Improving the detecting sensitivity of transistor-based DNA sensor by the optimization of channel thicknesses

Abstract

Organic thin-film transistor (OTFT) has been adopted as a promising sensing platform to detect DNA target molecules by analyzing their electrical parameters. The source/drain current ratio of OTFT (with and without DNA molecules) as the sensor sensitivity have been widely utilized to detect and identify DNA molecules. In this paper, pentacene as a typical organic semiconductor with various thin-film thicknesses have been adopted as the active layer of OTFT that induce to the changeable sensor sensitivity for the DNA molecules.
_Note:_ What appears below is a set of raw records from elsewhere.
Context {T : SDKTypes} {sdk : SDK} {C : Type} {api : Test.presignClientAPI C}.

Local Abbreviation request bucket destination :=
  (PutObjectInput_lit (aws_String bucket) (aws_String destination)).

(** X8: the provider of the tests and the provider of the package build the
    same request.  When the double and the client answer it alike (the
    same error, and on success the double's string is the URL of the
    client's request), the two providers return the same error, and on
    success the same URL; on error the package's provider returns the empty
    string, the test's provider the string of its double, whatever it is. *)
Theorem testS3Provider_and_S3Provider
    (tp : Test.testS3Provider C) (s : State) l this c ctx destination expires
    u err rq w :
  heap s !! l = Some this ->
  presignClient this = Some c ->
  Test.t_bucket tp = bucket this ->
  Test.api_PresignPutObject (Test.t_presignClient tp) ctx
    (request (bucket this) destination) [set_po_Expires expires] = Ok (u, err) ->
  PresignPutObject c ctx (request (bucket this) destination)
    [set_po_Expires expires] (world s) = ((rq, err), w) ->
  (err = None -> exists r, rq = Some r /\ URL r = u) ->
  Test.PresignedUploadURL tp ctx destination expires = Ok (u, err) /\
  fst (PresignedUploadURL (Some l) ctx destination expires s) =
    Ok (match err with Some _ => "" | None => u end, err).
Proof.
  intros Hl Hc Hb Hdouble Hclient Hcorr. split.
  - unfold Test.PresignedUploadURL. rewrite Hb. exact Hdouble.
  - rewrite (PresignedUploadURL_run _ _ _ _ ctx destination expires Hl Hc).
    cbv zeta. rewrite Hclient. destruct err as [e|]; [reflexivity|].
    destruct (Hcorr eq_refl) as (r & -> & <-). reflexivity.
Qed.
Lemma wp_bind {A B} (m : M S E A) (k : A -> M S E B) s Q X :
  wp m s (fun a s1 => wp (k a) s1 Q X) X -> wp (m ≫= k) s Q X.
Proof. unfold wp, mbind, M_bind. destruct (m s) as [[e|a] s1]; done. Qed.

Lemma wp_ret {A} (a : A) s (Q : A -> S -> Prop) (X : E -> S -> Prop) :
  Q a s -> wp (mret a) s Q X.
Proof. done. Qed.

Lemma wp_gets {A} (f : S -> A) s (Q : A -> S -> Prop) (X : E -> S -> Prop) :
  Q (f s) s -> wp (gets f) s Q X.
Proof. done. Qed.

Lemma wp_modify f s (Q : unit -> S -> Prop) (X : E -> S -> Prop) :
  Q tt (f s) -> wp (modify f) s Q X.
Proof. done. Qed.

Lemma wp_raise {A} (e : E) s (Q : A -> S -> Prop) (X : E -> S -> Prop) :
  X e s -> wp (raise e) s Q X.
Proof. done. Qed.

Lemma wp_raise_if b (e : E) s (Q : unit -> S -> Prop) (X : E -> S -> Prop) :
  (b = true -> X e s) -> (b = false -> Q tt s) -> wp (raise_if b e) s Q X.
Proof. unfold wp, raise_if, raise, mret, M_ret. destruct b; auto. Qed.

Lemma wp_when b m s (Q : unit -> S -> Prop) (X : E -> S -> Prop) :
  (b = true -> wp m s Q X) -> (b = false -> Q tt s) -> wp (when b m) s Q X.
Proof. unfold when. destruct b; intros H1 H2; [by apply H1|by apply wp_ret, H2]. Qed.

Lemma wp_mono {A} (m : M S E A) s (Q Q' : A -> S -> Prop) (X X' : E -> S -> Prop) :
  wp m s Q X -> (forall a s', Q a s' -> Q' a s') -> (forall e s', X e s' -> X' e s') ->
  wp m s Q' X'.
Proof. unfold wp. destruct (m s) as [[e|a] s1]; auto. Qed.

Lemma wp_eq {A} (m : M S E A) s a s' (Q : A -> S -> Prop) (X : E -> S -> Prop) :
  m s = (inr a, s') -> Q a s' -> wp m s Q X.
Proof. unfold wp. by intros ->. Qed.

Lemma wp_returns {A} (m : M S E A) s (Q : A -> S -> Prop) :
  wp m s Q (fun _ _ => False) <-> exists a s', m s = (inr a, s') /\ Q a s'.
Proof. unfold wp. destruct (m s) as [[e|a] s1]; naive_solver. Qed.

(** Invariants of loops. *)
Lemma for_each_inv {X} (P : S -> Prop) (l : list X) (body : X -> M S E unit) s u s' :
  (forall x s1 u1 s2, x ∈ l -> P s1 -> body x s1 = (inr u1, s2) -> P s2) ->
  P s -> for_each l body s = (inr u, s') -> P s'.
Proof.
  revert s. induction l as [|x l IH]; intros s Hb HP H; cbn in H.
  - apply ret_ok in H as [_ ->]. done.
  - apply bind_ok in H as ([] & s1 & H1 & H2).
    eapply IH; [|eapply Hb; [left|..]; eauto|done].
    intros. eapply Hb; eauto. by right.
Qed.

Lemma foldM_inv {X A} (P : A -> S -> Prop) (l : list X) (body : A -> X -> M S E A) a s b s' :
  (forall x a1 s1 a2 s2, x ∈ l -> P a1 s1 -> body a1 x s1 = (inr a2, s2) -> P a2 s2) ->
  P a s -> foldM l a body s = (inr b, s') -> P b s'.
Proof.
  revert a s. induction l as [|x l IH]; intros a s Hb HP H; cbn in H.
  - apply ret_ok in H as [-> ->]. done.
  - apply bind_ok in H as (a1 & s1 & H1 & H2).
    eapply IH; [|eapply Hb; [left|..]; eauto|done].
    intros. eapply Hb; eauto. by right.
Qed.
(* ===== verification/PyJson.v ===== *)
(** * JSON texts

    [json.dumps] on the values the code serialises: lists of objects whose
    members are strings, integers, booleans, [None] or lists of strings.  The
    compact form is the one with [ensure_ascii=False], the separators [","] and
    [":"] and sorted keys; the default form is what the JSON column type
    writes.  Text is ASCII, for which the length in bytes is the length.  Also
    the [LIKE '%...%'] test of a check constraint. *)

From S2P Require Import Prelude Enums PyString PyUrl.
From Stdlib Require Import Ascii String.
From stdpp Require Import pretty.

#[local] Open Scope stdpp_scope.
#[local] Open Scope Z_scope.

Module Js.
Inductive t := Null | Bool (b : bool) | Int (z : Z) | Str (s : string) | Strs (l : list string).

Definition opt_str (s : option string) : t := match s with Some s => Str s | None => Null end.
End Js.

Notation JsObject := (list (string * Js.t)).

Definition quote : ascii := ascii_of_nat 34.
Definition backslash : ascii := ascii_of_nat 92.

(** [\u00XX] *)
Definition unicode_escape (a : ascii) : string :=
  String backslash (String "u" (string_of_list_ascii (hex_digits 4 (N_of_ascii a)))).

(** The escape of one character; [ascii] escapes what is not printable ASCII too. *)
Definition escape (ensure_ascii : bool) (a : ascii) : string :=
  let short c := String backslash (String c EmptyString) in
  if Ascii.eqb a quote then short quote
  else if Ascii.eqb a backslash then short backslash
  else if (code a =? 8)%nat then short "b"%char
  else if (code a =? 9)%nat then short "t"%char
  else if (code a =? 10)%nat then short "n"%char
  else if (code a =? 12)%nat then short "f"%char
  else if (code a =? 13)%nat then short "r"%char
  else if (code a <? 32)%nat || (ensure_ascii && (126 <? code a)%nat) then unicode_escape a
  else String a EmptyString.

Section dumps.
Context (ensure_ascii : bool) (item_separator key_separator : string).

Fixpoint escaped (s : string) : string :=
  match s with
  | EmptyString => EmptyString
  | String a s' => escape ensure_ascii a +:+ escaped s'
  end.

Definition dump_str (s : string) : string :=
  String quote EmptyString +:+ escaped s +:+ String quote EmptyString.

Fixpoint joined (l : list string) : string :=
  match l with
  | [] => EmptyString
  | [x] => x
  | x :: l' => x +:+ item_separator +:+ joined l'
  end.

Definition dump_value (v : Js.t) : string :=
  match v with
  | Js.Null => "null"
  | Js.Bool true => "true"
  | Js.Bool false => "false"
  | Js.Int z => pretty z
  | Js.Str s => dump_str s
  | Js.Strs l => "[" +:+ joined (dump_str <$> l) +:+ "]"
  end.

Definition dump_object (o : JsObject) : string :=
  "{" +:+ joined ((fun e => dump_str e.1 +:+ key_separator +:+ dump_value e.2) <$> o) +:+ "}".

Definition dump_objects (l : list JsObject) : string := "[" +:+ joined (dump_object <$> l) +:+ "]".
End dumps.

(** [json.dumps(l, ensure_ascii=False, separators=(",", ":"), sort_keys=True)] *)
Definition dumps_compact (l : list JsObject) : string :=
  dump_objects false "," ":" (py_sort fst <$> l).

(** [json.dumps(l)] *)
Definition dumps (l : list JsObject) : string := dump_objects true ", " ": " l.

(** [text LIKE '%pattern%'], where [_] stands for any character. *)
Fixpoint like_prefix (pattern text : string) : bool :=
  match pattern, text with
  | EmptyString, _ => true
  | String _ _, EmptyString => false
  | String p pattern', String a text' =>
      (Ascii.eqb p "_" || Ascii.eqb p a) && like_prefix pattern' text'
  end.

Fixpoint like_contains (pattern text : string) : bool :=
  like_prefix pattern text
  || match text with EmptyString => false | String _ text' => like_contains pattern text' end.

(** The pattern [%"key"%]. *)
Definition mentions (key text : string) : bool :=
  like_contains (String quote EmptyString +:+ key +:+ String quote EmptyString) text.
Lemma touch_run p s db :
  state_wf s -> exists s', _touch_state p s db = (inr s', set_state p s' db) /\
    state_wf s' /\ usage s' = usage s.
Proof.
  intros Hwf. destruct (_touch_state p s db) as [[e|s'] db'] eqn:H.
  - exfalso. unfold _touch_state in H. unfold mbind, M_bind in H.
    rewrite (assert_run s db Hwf) in H. done.
  - pose proof H as H'. apply touch_ok in H' as (_ & ? & ? & _ & ->). eauto.
Qed.

(** [exceeds] as an inequality. *)
Definition within (limit : option Z) (v : Z) : Prop :=
  match limit with Some l => v <= l | None => True end.

Lemma exceeds_false l v : exceeds l v = false <-> within l v.
Proof. destruct l; cbn; [lia|done]. Qed.

Ltac quota_prim H :=
  lazymatch type of H with
  | _check_limit _ _ _ _ = _ => unfold _check_limit in H
  | _check_cost _ _ _ _ = _ => unfold _check_cost in H
  | _validate_reservation _ _ _ _ _ = _ => unfold _validate_reservation in H
  | _validate_service_commitment _ _ _ _ _ _ = _ => unfold _validate_service_commitment in H
  end.
Ltac minv_prim H ::= first [store_prim H | quota_prim H].

(** [moved p f db q s db']: the row of project [p], whose quota is [q], went to
    the well-formed [s], its usage changed by [f], and nothing else changed. *)
Definition moved (p : N) (f : Usage.t -> Usage.t) (db : Db.t) (q : Quota) (s : QState) (db' : Db.t)
  : Prop :=
  exists s0, Db.quotas db !! p = Some q /\ Db.quota_states db !! p = Some s0 /\ state_wf s /\
    usage s = f (usage s0) /\ service_counters s = service_counters s0 /\ db' = set_state p s db.

(** The task-side and service-side usage together respects the limits. *)
Record within_limits (q : Quota) (s : QState) : Prop := {
  wl_running : within (max_running_tasks q) (running_tasks s + service_replicas s);
  wl_cpu : within (max_cpu_millicores q)
             (reserved_cpu_millicores s + service_reserved_cpu_millicores s);
  wl_memory : within (max_memory_mb q) (reserved_memory_mb s + service_reserved_memory_mb s);
  wl_gpus : within (max_gpus q) (reserved_gpus s + service_reserved_gpus s);
  wl_nvidia : within (max_nvidia_gpus q)
                (reserved_nvidia_gpus s + service_reserved_nvidia_gpus s);
  wl_ascend : within (max_ascend_npus q)
                (reserved_ascend_npus s + service_reserved_ascend_npus s);
}.

(** What was settled and what is reserved on the accounting day of [now]. *)
Definition settled_today (now : Z) (s : QState) : decimal :=
  if accounting_date s =? date_of now then daily_settled_cost s else ZERO_COST.
Definition reserved_today (now : Z) (s : QState) : decimal :=
  if accounting_date s =? date_of now then daily_reserved_cost s else ZERO_COST.

(** The project can pay for an execution of the given estimate today. *)
Definition affordable (q : Quota) (now : Z) (s : QState) (cost : decimal) : Prop :=
  match daily_cost_limit q with
  | Some limit => (dec_add (dec_add (settled_today now s) (reserved_today now s)) cost <= limit)%Q
  | None => True
  end.

(** Every limit has room for one more execution. *)
Record admissible (q : Quota) (now : Z) (s : QState) (cpu mem gpu : Z) (cost : decimal)
    (vendor : option AcceleratorVendor) : Prop := {
  adm_running : within (max_running_tasks q) (running_tasks s + service_replicas s + 1);
  adm_cpu : within (max_cpu_millicores q)
              (reserved_cpu_millicores s + service_reserved_cpu_millicores s + cpu);
  adm_memory : within (max_memory_mb q) (reserved_memory_mb s + service_reserved_memory_mb s + mem);
  adm_gpus : within (max_gpus q)
               (reserved_nvidia_gpus s + reserved_ascend_npus s + service_reserved_gpus s + gpu);
  adm_nvidia : within (max_nvidia_gpus q)
                 (reserved_nvidia_gpus s + service_reserved_nvidia_gpus s
                  + gpus_of (_normalize_accelerator_vendor vendor gpu) NVIDIA gpu);
  adm_ascend : within (max_ascend_npus q)
                 (reserved_ascend_npus s + service_reserved_ascend_npus s
                  + gpus_of (_normalize_accelerator_vendor vendor gpu) HUAWEI_ASCEND gpu);
  adm_cost : affordable q now s cost;
}.

(** The row after the daily reset. *)
Lemma get_locked_today p db q s db' s0 :
  Db.quota_states db !! p = Some s0 -> get_locked p db = (inr (q, s), db') ->
  accounting_date s = date_of (Db.clock db) /\
  daily_settled_cost s = settled_today (Db.clock db) s0 /\
  daily_reserved_cost s = reserved_today (Db.clock db) s0.
Proof.
  unfold get_locked, settled_today, reserved_today. intros Es H. minv H. rewrite Es in H.
  destruct (Db.quotas db !! p) as [q0|] eqn:Eq; [|by apply raise_ok in H].
  apply bind_ok in H as (u & db1 & (_ & -> & ->)%assert_ok & H).
  apply bind_ok in H as (now & db1 & Hn & H). apply gets_ok in Hn as [-> ->].
  unfold _roll_daily_state in H. destruct (accounting_date s0 =? date_of (Db.clock db)) eqn:E; cbn in H.
  - apply ret_ok in H as [[= -> ->] _]. split_and!; [lia|done..].
  - minv H. simplify_eq. by fields.
Qed.

Lemma today_settled now s s0 :
  accounting_date s = date_of now -> daily_settled_cost s = settled_today now s0 ->
  daily_reserved_cost s = reserved_today now s0 ->
  settled_today now s = settled_today now s0 /\ reserved_today now s = reserved_today now s0.
Proof. intros E E1 E2. unfold settled_today at 1, reserved_today at 1. rewrite E, Z.eqb_refl. done. Qed.

(** Two rows with the same counters and the same costs of the day. *)
Lemma admissible_ext q now s s' cpu mem gpu cost vendor :
  usage s = usage s' -> service_counters s = service_counters s' ->
  settled_today now s = settled_today now s' -> reserved_today now s = reserved_today now s' ->
  admissible q now s' cpu mem gpu cost vendor -> admissible q now s cpu mem gpu cost vendor.
Proof.
  intros Hu Hc E1 E2 [A1 A2 A3 A4 A5 A6 A7]. unfold affordable in A7. rewrite <-E1, <-E2 in A7.
  unfold usage in Hu. injection Hu as F1 F2 F3 F4 F5 F6.
  unfold service_counters in Hc. injection Hc as G1 G2 G3 G4 G5 G6 G7 G8.
  constructor; [congruence..|exact A7].
Qed.
(* ===== verification/Tasks.v ===== *)
(** * The task repository ([repositories/tasks.py])

    The life of a task: submission, dependency resolution, claims, the
    callbacks of the worker that owns the execution, completion, cancellation,
    retries and lease recovery.

    - A task object of a session is the row with its primary key: a method
      threads the changed object and stores it.  On an exception the enclosing
      transaction is rolled back ([atomically]), so the store after an
      exception is not observed.
    - [uuid4()] results are arguments of the methods that draw them.
    - [FOR UPDATE SKIP LOCKED] skips the rows in an argument [locked], the rows
      other transactions hold at that moment.
    - SQL leaves the order of rows with equal sort keys open; ties go to the
      smaller primary key. *)

From S2P Require Import Prelude PyFloat PyString Enums Policies Store Quotas Reservations.
From Stdlib Require Import QArith.

#[local] Open Scope stdpp_scope.
#[local] Open Scope Z_scope.

Import Task StateMachine.

(** ** Retry policy *)

(** [2 ** n] is an exact integer; multiplying it with a float converts it,
    which overflows from [2 ** 1024] on. *)
Definition retry_delay_seconds (retry_count : Z) (maximum : float) (backoff : RetryBackoff)
    (base_seconds : float) : PyError + float :=
  if retry_count <? 1 then inl (ValueError "retry_count must be at least 1")
  else if fle base_seconds f0 then inl (ValueError "base_seconds must be greater than zero")
  else if fle maximum f0 then inl (ValueError "maximum must be greater than zero")
  else match backoff with
  | FIXED => inr (fmin base_seconds maximum)
  | LINEAR => inr (fmin (fmul base_seconds (float_of_Z retry_count)) maximum)
  | EXPONENTIAL =>
      if 1024 <? retry_count then inl OverflowError
      else inr (fmin (fmul base_seconds (float_of_Z (2 ^ (retry_count - 1)))) maximum)
  end.
(* ===== verification/Services.v ===== *)
(** * Services and replicas ([repositories/services.py])

    A service states how many replicas of a model server should run; the
    reconciler turns this into replica rows, workers and the Kubernetes
    controller bind executions to them under leases and report their progress,
    and the gateway takes endpoints from the healthy ones.  The definitions
    are the methods of [ServiceRepository] and the module's helpers.  A row
    object that a loop mutates is threaded through the loop and written back
    at each change, as the session's identity map does; ids of new rows and
    the rows skipped because they are locked are arguments. *)

From S2P Require Import Prelude PyString PyUrl PyFloat Enums Store Names Quotas Tasks.
From Stdlib Require Import String.

#[local] Open Scope stdpp_scope.
#[local] Open Scope Z_scope.

Notation Svc := ModelService.t.
Notation Rep := ServiceReplica.t.

Definition ACTIVE_REPLICA_STATUSES : list ReplicaStatus.t :=
  [ReplicaStatus.PENDING; ReplicaStatus.STARTING; ReplicaStatus.LOADING; ReplicaStatus.RUNNING].
Definition NONTERMINAL_REPLICA_STATUSES : list ReplicaStatus.t :=
  ACTIVE_REPLICA_STATUSES ++ [ReplicaStatus.DRAINING; ReplicaStatus.STOPPING].
(** The service makes its logical model available. *)
Definition makes_available (db : Db.t) (project_id : N) (now : Z) (model : Model) (service : Svc) : bool :=
  (ModelService.logical_model_id service == Some (LogicalModel.id model))
  && negb (ambiguous db project_id (LogicalModel.public_name model))
  && (LogicalModel.status model == ModelAvailabilityStatus.READY)
  && (0 <? ModelService.desired_replicas service) && has_endpoint db service
  && _CandidatePolicy.allows (_candidate_policy (Some (LogicalModel.routing_policy model)))
       (ModelService.selected_vendor service)
  && match variant_of db (LogicalModel.id model) (ModelService.model_variant_id service) with
     | Some variant =>
         (ModelVariant.status variant == ModelAvailabilityStatus.READY)
         && (ModelService.selected_vendor service == Some (ModelVariant.vendor variant))
         && (ModelService.selected_kind service == Some (ModelVariant.kind variant))
     | None => false
     end
  && match ModelService.selected_vendor service with
     | Some vendor => match Db.circuits db !! (project_id, LogicalModel.id model, vendor) with
                      | Some circuit => negb (circuit_open now circuit)
                      | None => true
                      end
     | None => true
     end.

Definition list_available_models (db : Db.t) (project_id : N) : list GatewayModelCatalogEntry.t :=
  let services := py_sort (fun s => (- ModelService.created_at s, - Z.of_N (ModelService.id s)))
                    (project_services db project_id) in
  let entries :=
    ((fun s => GatewayModelCatalogEntry.mk (ModelService.name s) (ModelService.created_at s)) <$>
       List.filter (fun s => is_none (ModelService.logical_model_id s)
         && negb (ambiguous db project_id (ModelService.name s))
         && (0 <? ModelService.desired_replicas s) && has_endpoint db s) services)
    ++ ((fun m => GatewayModelCatalogEntry.mk (LogicalModel.public_name m) (LogicalModel.created_at m)) <$>
       List.filter (fun m => existsb (makes_available db project_id (Db.clock db) m) services)
         (project_models db project_id)) in
  (* sorted(..., reverse=True) *)
  rev (py_sort (fun e => (GatewayModelCatalogEntry.created_at e, GatewayModelCatalogEntry.model_id e))
         (rev entries)).
End GatewayRoutingRepository.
Importantly, the sensitivity of the device shows the remarkable dependence in the applied gate voltages (VG) and an improved trend is observed with the lowering of VG. Importantly, a ten-fold improvement in the sensor sensitivity is achieved by the optimization of channel thicknesses at the low VG condition. Furthermore, the variable-temperature measurements are carried out to explore the charge mechanism of OTFT induced by the DNA molecules. Our studies indicate the sensor sensitivity is mainly determined by the charge-injection process of OTFT arisen in the linear region. Current work will be helpful for deeply understanding the operating mechanism of OTFT-based biosensors.